Et il y aurait un couvre-feu sur toute l’étendue du territoire jusqu’à nouvel ordre. Voyez-vous, il ne se passe rien là-bas car s’il se passait vraiment quelque chose, l’opposant au pouvoir irait pleurnicher sur toutes les chaînes de télévisions mondiales que sa vie serait en danger, qu’il aurait vu des soldats du gouvernement rôder autour de sa maison, et il soulèverait une partie de la jeunesse à qui il distribuerait armes et munitions pour une guerre sanglante et tribale.

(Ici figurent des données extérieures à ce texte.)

(* ===== verification/Pagination.v ===== *)
(** * Pages of a counted list: [src/x/pagination]

    The arithmetic of a paginator at 64 bits, and that its pages cover the items
    exactly once while the sums fit. *)

From S2P Require Import Prelude.
From stdpp Require Import options.
Set Default Proof Using "Type*".
Local Open Scope Z_scope.
Local Open Scope go_scope.

Definition defaultPerPage : Z := 10.
Definition defaultPage : Z := 1.

Record Paginator := mkPaginator {
  page : Z; prePage : Z; total : Z; lastPage : Z; offset : Z; hasMore : bool; prevPage : Z; nextPage : Z
}.

Definition setPrePage (prePage : Z) : Z := if prePage <? 1 then defaultPerPage else prePage.

Definition setLastPage (total prePage : Z) : Z :=
  Z.max (Z.quot ((total +₆₄ prePage) -₆₄ 1) prePage) 1.

Definition setPage (page lastPage : Z) : Z :=
  let page := if page <? 1 then defaultPage else page in
  if page >? lastPage then lastPage else page.

(** [NewPaginator] with [init]. *)
Definition NewPaginator (page prePage total : Z) : Paginator :=
  let prePage := setPrePage prePage in
  let lastPage := setLastPage total prePage in
  let page := setPage page lastPage in
  let hasMore := (page *₆₄ prePage) <? total in
  mkPaginator page prePage total lastPage ((page -₆₄ 1) *₆₄ prePage) hasMore
    (if page >? 1 then page -₆₄ 1 else page)
    (if hasMore then page +₆₄ 1 else page).

(** The items of a page, counted from zero. *)
Definition on_page (p : Paginator) (i : Z) : Prop := offset p <= i < Z.min (offset p + prePage p) (total p).

(** The last page is the rounded-up quotient, and at least one. *)
Lemma last_page_exact tot per :
  0 <= tot -> 1 <= per -> tot + per <= maxInt64 ->
  setLastPage tot per = Z.max ((tot + per - 1) / per) 1.
Proof.
  intros Ht Hp Hb. unfold setLastPage. rewrite (wrap64_id (tot + per)), wrap64_id by int_lia. by rewrite Z.quot_div_nonneg by lia.
Qed.

(** For an item count, a page size and a page that do not overflow, the paginator
    shows a page that exists, its links lead to existing neighbours, there is more
    exactly if it is not the last, and every item is on exactly one of its pages. *)
Theorem paginator_exact pg per tot :
  0 <= tot -> tot + setPrePage per <= maxInt64 ->
  let p := NewPaginator pg per tot in
  1 <= page p <= lastPage p /\ (1 <= pg <= lastPage p -> page p = pg) /\
  offset p = (page p - 1) * prePage p /\ 0 <= offset p /\
  (hasMore p = true <-> page p < lastPage p) /\
  prevPage p = Z.max 1 (page p - 1) /\ nextPage p = Z.min (lastPage p) (page p + 1) /\
  (forall i, 0 <= i < tot ->
     exists k, 1 <= k <= lastPage p /\
       forall k', 1 <= k' <= lastPage p -> (on_page (NewPaginator k' per tot) i <-> k' = k)).
Proof.
  intros Ht Hb. assert (Hper : 1 <= setPrePage per) by (unfold setPrePage, defaultPerPage; bcase; lia).
  set (s := setPrePage per) in *. pose proof (last_page_exact tot s Ht Hper Hb) as Hlast.
  set (q := (tot + s - 1) / s) in *.
  assert (Hq : (q - 1) * s < tot <= q * s).
  { pose proof (Z.div_mod (tot + s - 1) s ltac:(lia)) as Hdm. pose proof (Z.mod_pos_bound (tot + s - 1) s ltac:(lia)).
    fold q in Hdm. nia. }
  assert (Hq0 : 0 <= q) by (apply Z.div_pos; lia).
  assert (Hfacts : forall k, 1 <= setPage k (setLastPage tot s) <= Z.max q 1).
  { intros k. rewrite Hlast. unfold setPage, defaultPage. bcase; lia. }
  assert (Hsame : forall k, 1 <= k <= Z.max q 1 -> setPage k (setLastPage tot s) = k).
  { intros k Hk. rewrite Hlast. unfold setPage. bcase; lia. }
  assert (Hk : forall k, 1 <= k <= Z.max q 1 ->
    (k *₆₄ s) = k * s /\ ((k -₆₄ 1) *₆₄ s) = (k - 1) * s /\ (k -₆₄ 1) = k - 1 /\ (k +₆₄ 1) = k + 1).
  { intros k Hk. assert (k * s <= tot + s) by nia. assert (0 <= (k - 1) * s) by nia.
    assert (q <= Z.max tot 1) by nia. assert (k <= maxInt64 - 1) by int_lia. rewrite (wrap64_id (k - 1)) by int_lia.
    rewrite !wrap64_id by int_lia. done. }
  cbv zeta. unfold NewPaginator. fold s. cbn [page prePage total lastPage offset hasMore prevPage nextPage].
  pose proof (Hfacts pg) as Hpg. set (k := setPage pg (setLastPage tot s)) in *. destruct (Hk k Hpg) as (-> & -> & -> & ->).
  rewrite Hlast. split; [lia|]. split; [intros Hin; unfold k; by apply Hsame|]. split; [done|]. split; [nia|].
  assert (Hmore : (k * s <? tot) = true <-> k < Z.max q 1).
  { rewrite Z.ltb_lt. split; intros; nia. }
  split; [done|]. split; [bcase; lia|]. split.
  { destruct (k * s <? tot); [pose proof (proj1 Hmore eq_refl); lia|]. assert (~ k < Z.max q 1) by (by rewrite <- Hmore). lia. }
  intros i Hi. assert (Hrange : 1 <= i / s + 1 <= Z.max q 1).
  { pose proof (Z.div_mod i s ltac:(lia)) as Hdm. pose proof (Z.mod_pos_bound i s ltac:(lia)). nia. }
  exists (i / s + 1). split; [done|]. intros k' Hk'. unfold on_page. cbn [offset prePage total]. fold s.
  rewrite <- Hlast, (Hsame k' Hk'). destruct (Hk k' Hk') as (_ & -> & _).
  pose proof (Z.div_mod i s ltac:(lia)) as Hdm. pose proof (Z.mod_pos_bound i s ltac:(lia)). split; intros; nia.
Qed.

Lemma paginator_exact_witness :
  page (NewPaginator 9 10 25) = 3 /\ (hasMore (NewPaginator 9 10 25) = true <-> 3 < 3).
Proof.
  pose proof (paginator_exact 9 10 25 ltac:(lia) ltac:(vm_compute; discriminate)) as (_ & _ & _ & _ & Hm & _).
  split; [reflexivity|exact Hm].
Defined.

(** When the sum of the count and the page size overflows, the last page is
    wrong: a count of the largest integer has one page of ten items. *)
Theorem last_page_overflow : lastPage (NewPaginator 1 10 maxInt64) = 1.
Proof. reflexivity. Qed.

Il ne se passe rien croyez-moi, là-bas rien ne manque. Enfin peut-être l’éducation, l’électricité, l’eau potable, les routes, mais ça, les Africains semblent bien s’en passer alors tout baigne. Tant que la paix de l’homme au pouvoir et de son opposant, n’est pas dérangée, tout va bien. L’homme au pouvoir et l’opposant du pouvoir sont les bébés du continent. Il faut veiller sur leur santé et surtout sur leur sommeil. Il y a des endroits dans ce monde, même quand le chat miaule, les voisins appellent les services d’urgence, le curé et le médecin arrivent au même moment pour prier et soigner. En Afrique, non, le bébé toussote, les chars de l’homme du pouvoir, son avion et les voitures blindées de son opposant se mettent en action car nos seigneurs sont contrariés par ces toussotements du bébé. On rase sans état d’âme tout un quartier. Et aussitôt que l’avion décolle, on bombarde sur le bébé qui n’a pourtant, rien fait, et qui ne demande qu’à vivre et à découvrir le monde. Son tort est juste une action face à un besoin physiologique : pleurer, exprimer un besoin naturel, réclamer un dû. On est arrivé à brûler son père, sa case, on a violé sa mère, ses sœurs, mutilé ses frères devant lui et il pleure. Ses pleurs sont un cri de détresse, un appel au secours mais qui peut l’entendre, personne ne le voit… comme il ne se passe presque rien…en tout cas rien du tout. Tant que la sieste de l’homme au pouvoir
et de son opposant n’est pas dérangée, tout va bien comme dans le meilleur des mondes.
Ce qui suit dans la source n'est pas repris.